Welcome to the Wasteland

I have thought a lot about how to express coherently what my life has been like the past 4-5 months, but every time I try to write about it all, I find myself too overwhelmed to complete it. But I want to get something out here, so I will just use an analogy my husband gave me that best describes my body presently.

My body is like a city that has been a warzone for several years. It appears as if a peace treaty has finally been signed, but the city looks like a ransacked wasteland. The fighting is over, I hope, but the city is in ruins. I feel like I have been wrecked in every part of my being. It's going to take a while for my body to rebuild, for my emotions to be sorted through, and my spiritual life to be recovered. My life has been so chaotic for so long, I don't recall normalcy. I have tasted discouragement, fear, and pain like I've never known before.


But I know that God is answering the prayers of believers everywhere, because I am starting to see improvements. I have to believe that God's love for me never changes, and he knows what's going on. I have no choice but to wait for Him. Anyone who knows me knows that I'm a fighter. I've done and am doing all I know to do to restore health to my body, mind, and soul. I've done it all...exhausted the medical system, visited counselors, both spiritual and psychological, and I have asked hard questions of God in anger one moment and then I've found myself on my face in tears the next moment, begging Him for relief or at least a knowledge of his presence in the storm.

I don't know "why" all these things have happened in my life. There are too many layers for my finite mind to sort through. And everyone has their own idea of why I've been so sick for so long, which is normal...we as humans like to understand the "whys." I know that I sure have wrestled with God about it all, but I'll tell you what he seems to be telling me: "Trust me, Jana. Lean not on your own understanding."

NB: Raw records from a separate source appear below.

(** * No Man's Sky Base Builder: a shallow embedding of the add-on's
      part builder, snapper and settings code, with the properties of its
      specification stated and proved over that embedding.

    Source files embedded here:
    - [parts.py]          (class [PartBuilder])
    - [snap.py]           (class [Snapper])
    - [__init__.py]       (class [NMSSettings])
    - [part_overrides/messagemodule.py] (class [MESSAGEMODULE])

    The host editor ([bpy], [mathutils]) and the Python built-ins are an
    interface ([Host]); the modules of the add-on that the embedded code
    calls but that are not part of the embedded files ([utils], [material],
    [presets], [power], [part]) are either modelled from the written
    specification or kept as an interface ([Collab]). *)

From Stdlib Require Import ZArith QArith DecimalString Ascii.
From stdpp Require Import gmap strings list sorting.

Set Warnings "-register-all".
#[local] Open Scope Z_scope.
#[local] Open Scope string_scope.

(** ** Python values, errors and results *)

(** Values held by JSON documents and by the custom properties of a scene
    object.  [num] is the type of floating-point numbers of the host. *)
Inductive pyval (num : Type) : Type :=
| PNone
| PBool (b : bool)
| PInt (z : Z)
| PFloat (x : num)
| PStr (s : string)
| PList (l : list (pyval num))
| PDict (d : list (string * pyval num)).

Arguments PNone {num}.
Arguments PBool {num} b.
Arguments PInt {num} z.
Arguments PFloat {num} x.
Arguments PStr {num} s.
Arguments PList {num} l.
Arguments PDict {num} d.

(** The exceptions the embedded code can raise. *)
Inductive pyerr : Type :=
| KeyError (key : string)
| IndexError
| TypeError
| ValueError
| UnboundLocalError (name : string).

Inductive result (A : Type) : Type :=
| Ok (a : A)
| Err (e : pyerr).

Arguments Ok {A} a.
Arguments Err {A} e.

#[global] Instance result_ret : MRet result := fun A a => Ok a.
#[global] Instance result_bind : MBind result :=
  fun A B f r => match r with Ok a => f a | Err e => Err e end.
#[global] Instance result_fmap : FMap result :=
  fun A B f r => match r with Ok a => Ok (f a) | Err e => Err e end.

Definition is_Ok {A} (r : result A) : bool :=
  match r with Ok _ => true | Err _ => false end.

(** [for x in l: acc = f(acc, x)] with exceptions. *)
Fixpoint foldM {A S} (f : S -> A -> result S) (l : list A) (s : S) : result S :=
  match l with
  | [] => Ok s
  | x :: l' => s' ← f s x; foldM f l' s'
  end.

(** [[f(x) for x in l]] with exceptions. *)
Fixpoint mapM {A B} (f : A -> result B) (l : list A) : result (list B) :=
  match l with
  | [] => Ok []
  | x :: l' => y ← f x; ys ← mapM f l'; Ok (y :: ys)
  end.

(** [[x for x in l if p(x)]] where the test itself can raise. *)
Fixpoint filterM {A} (p : A -> result bool) (l : list A) : result (list A) :=
  match l with
  | [] => Ok []
  | x :: l' => b ← p x; r ← filterM p l'; Ok (if (b : bool) then x :: r else r)
  end.

(** ** Insertion-ordered dictionaries with string keys *)

Section Dict.
Context {V : Type}.

Fixpoint dict_get (d : list (string * V)) (k : string) : option V :=
  match d with
  | [] => None
  | (k', v) :: d' => if String.eqb k' k then Some v else dict_get d' k
  end.

(** [d[k] = v]: replaces in place, or appends a new key. *)
Fixpoint dict_set (d : list (string * V)) (k : string) (v : V) : list (string * V) :=
  match d with
  | [] => [(k, v)]
  | (k', v') :: d' =>
      if String.eqb k' k then (k', v) :: d' else (k', v') :: dict_set d' k v
  end.

Definition dict_has (d : list (string * V)) (k : string) : bool :=
  match dict_get d k with Some _ => true | None => false end.

Definition dict_get_default (d : list (string * V)) (k : string) (dflt : V) : V :=
  match dict_get d k with Some v => v | None => dflt end.

Definition dict_getitem (d : list (string * V)) (k : string) : result V :=
  match dict_get d k with Some v => Ok v | None => Err (KeyError k) end.
End Dict.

I hate that because when I understand the cause of something, I can usually fix it or at least feel some element of control in my sufferings, but this season of my life has been nothing less than a hurricane...
an F5 tornado...
a transfer truck collision...
a disabling disease without remedy...
a shattering of my jar of clay on the floor of confusion, disappointment, and pain.

Welcome to the Wasteland, for that is what I am. I never thought God would want me here, in this desert, parched and dry, with nothing but a memory of water. What can he do with a ruin of rubble? I thought my plans were his plans--to become a doctor along with my husband and bring medicine to the lost people of the world. All my life, I've strived hard with everything in me to please Him in order to become someone usable for his Kingdom, and well, he has surprised me with something I never saw coming. He caused, designed, or allowed me to be absolutely stripped clean of everything I once relied on and hoped for.

I have to believe that His hand is upon me, even now, and that he is doing something that will ultimately bring glory to His name. It's not how I would have planned it, but who knows the mind of God that we can instruct Him? I am dust in the winds of His mighty power, and I will settle where he lets me fall. It's uncomfortable to be in such a place of neediness, grief, and perplexity. But who can complain? What have I given to God that he should repay me?

Waiting on you in the Wasteland, God...not my will, but yours be done. I have no direction for the future, no plans, no job, no responsibilities. I'm just waiting on you.

1 comment:

  1. Jana,
    I'm thankful for your honesty and for your heart to say "I will trust God, even though I don't understand". The wildnerness and wasteland is a hard place to be, but He is being glorified as you trust Him in it. And He will bring you out again in His time.